Collected data:
--------
(** X13. A copy is independent of its original: after copy-constructing,
    a PushFront on the copy and then a Clear of the copy change what a
    walk of the copy yields and leave the values and the size of the
    original as they were. *)
Theorem copy_is_independent m other cs sz v fuel :
  is_list m other cs sz →
  (S (length cs) < fuel)%nat →
  ∃ this m1 m2 m3,
    ctor_copy Type_default fuel other m = Some (this, m1) ∧
    PushFront this v m1 = Some (tt, m2) ∧
    contents fuel this m2 = Some (v :: cs.*2, m2) ∧
    contents fuel other m2 = Some (cs.*2, m2) ∧
    GetSize other m2 = Some (sz, m2) ∧
    Clear fuel this m2 = Some (tt, m3) ∧
    contents fuel this m3 = Some ([], m3) ∧
    contents fuel other m3 = Some (cs.*2, m3) ∧
    GetSize other m3 = Some (sz, m3).
Proof.
  intros Hl Hfuel.
  destruct (is_list_object _ _ _ _ Hl) as [lo Hlo].
  destruct (ctor_copy_spec _ _ _ _ fuel Hl) as
    (this & m1 & cs' & Hcopy & Hfree & Hl1 & Hvals & Hfresh & Hfr1); [lia|].
  assert (Hne : other ≠ this) by congruence.
  assert (Hlen : length cs' = length cs).
  { rewrite <- (length_fmap snd cs'), Hvals. by rewrite length_fmap. }
  assert (Hnode : ∀ a, a ∈ cs.*1 → a ≠ this ∧ a ∉ cs'.*1).
  { intros a Ha. destruct (is_list_node _ _ _ _ _ Hl Ha) as (w & nx & Hma).
    split; [congruence|]. intros Hin. apply Hfresh in Hin. congruence. }
  assert (Hother' : other ∉ cs'.*1).
  { intros Hin. apply Hfresh in Hin. congruence. }
  assert (Ho1 : is_list m1 other cs sz).
  { eapply is_list_frame; [done|by apply Hfr1|].
    intros a Ha. destruct (Hnode _ Ha). by apply Hfr1. }
  destruct (PushFront_spec _ _ _ _ v Hl1) as (a & m2 & Hpush & Hafree & Hl2 & Hfr2).
  assert (Hoa : other ≠ a).
  { intros ->. destruct (is_list_object _ _ _ _ Ho1) as [? ?]. congruence. }
  assert (Hnode2 : ∀ c, c ∈ cs.*1 → c ≠ a).
  { intros c Hc ->. destruct (is_list_node _ _ _ _ _ Ho1 Hc) as (? & ? & ?). congruence. }
  assert (Ho2 : is_list m2 other cs sz).
  { eapply is_list_frame; [done|by apply Hfr2|].
    intros c Hc. destruct (Hnode _ Hc). apply Hfr2; [done|by apply Hnode2]. }
  destruct (Clear_spec _ _ _ _ fuel Hl2) as (m3 & Hclear & Hl3 & Hgone & Hfr3).
  { simpl. lia. }
  assert (Ho3 : is_list m3 other cs sz).
  { eapply is_list_frame; [done| |].
    - apply Hfr3; [done|]. simpl. apply not_elem_of_cons. done.
    - intros c Hc. destruct (Hnode _ Hc). apply Hfr3; [done|].
      simpl. apply not_elem_of_cons. split; [by apply Hnode2|done]. }
  destruct (is_list_observe _ _ _ _ fuel Hl2) as [_ Hc2]; [simpl; lia|].
  destruct (is_list_observe _ _ _ _ fuel Ho2) as [Hs2 Hco2]; [lia|].
  destruct (is_list_observe _ _ _ _ fuel Hl3) as [_ Hc3]; [simpl; lia|].
  destruct (is_list_observe _ _ _ _ fuel Ho3) as [Hs3 Hco3]; [lia|].
  rewrite fmap_cons, Hvals in Hc2. simpl in Hc2.
  exists this, m1, m2, m3. repeat (split; [done|]). done.
Qed.

(** ** The comparison operators as relations *)

Lemma equal_values_sym xs ys :
  (∀ x y, Type_eqb x y = Type_eqb y x) →
  equal_values Type_eqb ys xs = equal_values Type_eqb xs ys.
Proof.
  intros Hsym. revert ys. induction xs as [|x xs IH]; intros [|y ys]; simpl; try done.
  by rewrite Hsym, IH.
Qed.

Lemma less_values_asym xs ys :
  (∀ x y, Type_ltb x y = true → Type_ltb y x = false) →
  less_values Type_ltb xs ys = true → less_values Type_ltb ys xs = false.
Proof.
  intros Hasym. revert ys. induction xs as [|x xs IH]; intros [|y ys]; simpl; try done.
  destruct (Type_ltb x y) eqn:Hxy.
  - intros _. by rewrite (Hasym _ _ Hxy).
  - destruct (Type_ltb y x); [done|]. apply IH.
Qed.

Lemma less_values_irrefl xs :
  (∀ x y, Type_ltb x y = true → Type_ltb y x = false) →
  less_values Type_ltb xs xs = false.
Proof.
  intros Hasym. destruct (less_values Type_ltb xs xs) eqn:H; [|done].
  pose proof (less_values_asym _ _ Hasym H). congruence.
Qed.

Lemma less_values_trans xs : ∀ ys zs,
  (∀ x y, Type_ltb x y = true → Type_ltb y x = false) →
  (∀ x y z, Type_ltb x y = false → Type_ltb y z = false → Type_ltb x z = false) →
  less_values Type_ltb xs ys = true →
  less_values Type_ltb ys zs = true →
  less_values Type_ltb xs zs = true.
Proof.
  induction xs as [|x xs IH]; intros [|y ys] [|z zs] Hasym Hneg; simpl; try done.
  destruct (Type_ltb x y) eqn:Hxy, (Type_ltb y x) eqn:Hyx,
    (Type_ltb y z) eqn:Hyz, (Type_ltb z y) eqn:Hzy,
    (Type_ltb x z) eqn:Hxz, (Type_ltb z x) eqn:Hzx; try done;
    try (by rewrite (Hasym _ _ Hxy) in Hyx);
    try (by rewrite (Hasym _ _ Hyz) in Hzy);
    try (by rewrite (Hasym _ _ Hxz) in Hzx);
    try (by rewrite (Hneg _ _ _ Hxz Hzy) in Hxy);
    try (by rewrite (Hneg _ _ _ Hyx Hxz) in Hyz);
    try (by rewrite (Hneg _ _ _ Hzy Hyx) in Hzx).
  by apply IH.
Qed.

Lemma equal_values_order xs ys :
  (∀ x y, Type_eqb x y = negb (Type_ltb x y) && negb (Type_ltb y x)) →
  equal_values Type_eqb xs ys
  = negb (less_values Type_ltb xs ys) && negb (less_values Type_ltb ys xs).
Proof.
  intros Heq. revert ys. induction xs as [|x xs IH]; intros [|y ys]; simpl; try done.
  rewrite Heq, IH.
  destruct (Type_ltb x y), (Type_ltb y x); done.
Qed.

(** X14. operator== between lists is reflexive when the element equality
    is, and symmetric when the element equality is; operator!= is its
    negation.  No comparison changes the store. *)
Theorem list_eq_reflexive_symmetric m lhs rhs cs1 sz1 cs2 sz2 fuel :
  is_list m lhs cs1 sz1 →
  is_list m rhs cs2 sz2 →
  (length cs1 < fuel)%nat →
  (length cs2 < fuel)%nat →
  ∃ e,
    list_eq Type_eqb fuel lhs rhs m = Some (e, m) ∧
    list_ne Type_eqb fuel lhs rhs m = Some (negb e, m) ∧
    ((∀ x, Type_eqb x x = true) → list_eq Type_eqb fuel lhs lhs m = Some (true, m)) ∧
    ((∀ x y, Type_eqb x y = Type_eqb y x) →
     list_eq Type_eqb fuel rhs lhs m = Some (e, m)).
Proof.
  intros Hl1 Hl2 Hfuel1 Hfuel2.
  pose proof (list_eq_spec _ _ _ _ _ _ _ fuel Hl1 Hl2 Hfuel1) as Heq.
  exists (equal_values Type_eqb cs1.*2 cs2.*2). split; [done|]. split; [|split].
  - unfold list_ne. by rewrite (bind_Some _ _ _ _ _ Heq).
  - intros Hrefl. rewrite (list_eq_spec _ _ _ _ _ _ _ fuel Hl1 Hl1 Hfuel1).
    by rewrite equal_values_refl.
  - intros Hsym. rewrite (list_eq_spec _ _ _ _ _ _ _ fuel Hl2 Hl1 Hfuel2).
    by rewrite equal_values_sym.
Qed.

(** X15. For an element order that is asymmetric and whose incomparable
    elements are the equal ones, the six operators fit together: of
    lhs < rhs, lhs == rhs and lhs > rhs exactly one holds, lhs <= rhs is
    the negation of lhs > rhs, and lhs >= rhs is the negation of
    lhs < rhs. *)
Theorem comparison_trichotomy m lhs rhs cs1 sz1 cs2 sz2 fuel :
  is_list m lhs cs1 sz1 →
  is_list m rhs cs2 sz2 →
  (length cs1 < fuel)%nat →
  (length cs2 < fuel)%nat →
  (∀ x y, Type_ltb x y = true → Type_ltb y x = false) →
  (∀ x y, Type_eqb x y = negb (Type_ltb x y) && negb (Type_ltb y x)) →
  ∃ lt e gt,
    list_lt Type_ltb fuel lhs rhs m = Some (lt, m) ∧
    list_eq Type_eqb fuel lhs rhs m = Some (e, m) ∧
    list_gt Type_ltb fuel lhs rhs m = Some (gt, m) ∧
    list_le Type_eqb Type_ltb fuel lhs rhs m = Some (negb gt, m) ∧
    list_ge Type_eqb Type_ltb fuel lhs rhs m = Some (negb lt, m) ∧
    ((lt = true ∧ e = false ∧ gt = false) ∨
     (lt = false ∧ e = true ∧ gt = false) ∨
     (lt = false ∧ e = false ∧ gt = true)).
Proof.
  intros Hl1 Hl2 Hfuel1 Hfuel2 Hasym Hequiv.
  pose proof (list_lt_spec _ _ _ _ _ _ _ fuel Hl1 Hl2 Hfuel1) as Hlt.
  pose proof (list_lt_spec _ _ _ _ _ _ _ fuel Hl2 Hl1 Hfuel2) as Hgt.
  pose proof (list_eq_spec _ _ _ _ _ _ _ fuel Hl1 Hl2 Hfuel1) as Heq.
  pose proof (equal_values_order cs1.*2 cs2.*2 Hequiv) as He.
  pose proof (less_values_asym cs1.*2 cs2.*2 Hasym) as Ha.
  exists (less_values Type_ltb cs1.*2 cs2.*2), (equal_values Type_eqb cs1.*2 cs2.*2),
    (less_values Type_ltb cs2.*2 cs1.*2).
  split; [done|]. split; [done|]. split; [done|].
  unfold list_le, list_ge, list_gt.
  rewrite (bind_Some _ _ _ _ _ Hlt), (bind_Some _ _ _ _ _ Hgt).
  destruct (less_values Type_ltb cs1.*2 cs2.*2), (less_values Type_ltb cs2.*2 cs1.*2);
    simpl in *; try (by specialize (Ha eq_refl));
    rewrite ?Heq, He; repeat split; auto.
Qed.
(** * Monado compositor: renderer coordination, scratch images, peek window
      and the Rift feature-report builder

    A shallow embedding of
    - [rift_send_report] (src/xrt/drivers/rift/rift_hmd.c),
    - [chl_scratch_ensure] / [chl_scratch_free_resources]
      (comp_high_level_scratch.c),
    - [comp_window_peek_blit] (comp_window_peek.c),
    - the renderer of comp_renderer.c: [renderer_ensure_images_and_renderings],
      [renderer_submit_queue], [renderer_acquire_swapchain_image],
      [renderer_present_swapchain_image], [renderer_wait_for_present] and
      [comp_renderer_draw],
    - the peek window besides its blit: [comp_window_peek_create],
      [comp_window_peek_destroy], [window_peek_run_thread] and
      [comp_window_peek_get_vk_instance_exts] (comp_window_peek.c),
    - the debug image target (comp_window_debug_image.c),
    - [u_ls_ns_get_and_reset] (u_live_stats.cpp),
    - the frame splitter and the quirk sink (u_sink_split.c, u_sink_quirk.c),
    - [rift_hmd_create], [rift_hmd_destroy] and the reports they exchange
      with the headset (rift_hmd.c).

    Calls that leave the compositor (Vulkan, the target's function pointers,
    the clock, the HID layer) are recorded in a log, and what they return is
    read from an environment indexed by how often the call was made. *)

From Stdlib Require Import ZArith Lia Bool.
From Stdlib.Strings Require Import Byte.
From stdpp Require Import base tactics option list gmap sorting strings.

#[local] Set Warnings "-clear-no-such-hyp".

Local Open Scope Z_scope.

(** ** Integer widths *)

(** [size_t] and [uint64_t] arithmetic wraps modulo [2^64]. *)
Definition wrap64 (z : Z) : Z := z mod 2 ^ 64.

Definition SIZE_MAX : Z := 2 ^ 64 - 1.

Lemma wrap64_small z : 0 <= z <= SIZE_MAX -> wrap64 z = z.
Proof. unfold wrap64, SIZE_MAX. intros H. apply Z.mod_small. lia. Qed.

(** A value stored into an [int32_t]: reduced modulo [2^32] into
    [-2^31 .. 2^31 - 1]. *)
Definition to_int32 (z : Z) : Z := (z + 2 ^ 31) mod 2 ^ 32 - 2 ^ 31.

Lemma to_int32_small z : - 2 ^ 31 <= z < 2 ^ 31 -> to_int32 z = z.
Proof. unfold to_int32. intros H. rewrite Z.mod_small by lia. lia. Qed.

(** ** Computations over a state that may stop

    [AssertionFailed] is a failed [assert], [OutOfBounds] an array index
    outside its array, [OutOfFuel] a loop that was cut off. *)

Inductive fault : Type := AssertionFailed | OutOfBounds | OutOfFuel.

Inductive outcome (A : Type) : Type :=
| Ok (a : A)
| Fault (f : fault).
Arguments Ok {A} a.
Arguments Fault {A} f.

Definition M (S A : Type) : Type := S -> outcome (A * S).

Definition ret {S A : Type} (a : A) : M S A := fun s => Ok (a, s).

Definition bind {S A B : Type} (m : M S A) (k : A -> M S B) : M S B :=
  fun s => match m s with
           | Ok (a, s') => k a s'
           | Fault f => Fault f
           end.

#[global] Instance M_ret (S : Type) : MRet (M S) := fun A a => ret a.
#[global] Instance M_bind (S : Type) : MBind (M S) := fun A B k m => bind m k.

Definition gets {S A : Type} (f : S -> A) : M S A := fun s => Ok (f s, s).
Definition modify {S : Type} (f : S -> S) : M S unit := fun s => Ok (tt, f s).
Definition stop {S A : Type} (f : fault) : M S A := fun _ => Fault f.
--------
Problem description: All lines from the start of the entries through the line where "contents fuel this m3 = Some ([], m3) ∧" sits should be duplicated exactly, with nothing else in the output.

Response box:
(** X13. A copy is independent of its original: after copy-constructing,
    a PushFront on the copy and then a Clear of the copy change what a
    walk of the copy yields and leave the values and the size of the
    original as they were. *)
Theorem copy_is_independent m other cs sz v fuel :
  is_list m other cs sz →
  (S (length cs) < fuel)%nat →
  ∃ this m1 m2 m3,
    ctor_copy Type_default fuel other m = Some (this, m1) ∧
    PushFront this v m1 = Some (tt, m2) ∧
    contents fuel this m2 = Some (v :: cs.*2, m2) ∧
    contents fuel other m2 = Some (cs.*2, m2) ∧
    GetSize other m2 = Some (sz, m2) ∧
    Clear fuel this m2 = Some (tt, m3) ∧
    contents fuel this m3 = Some ([], m3) ∧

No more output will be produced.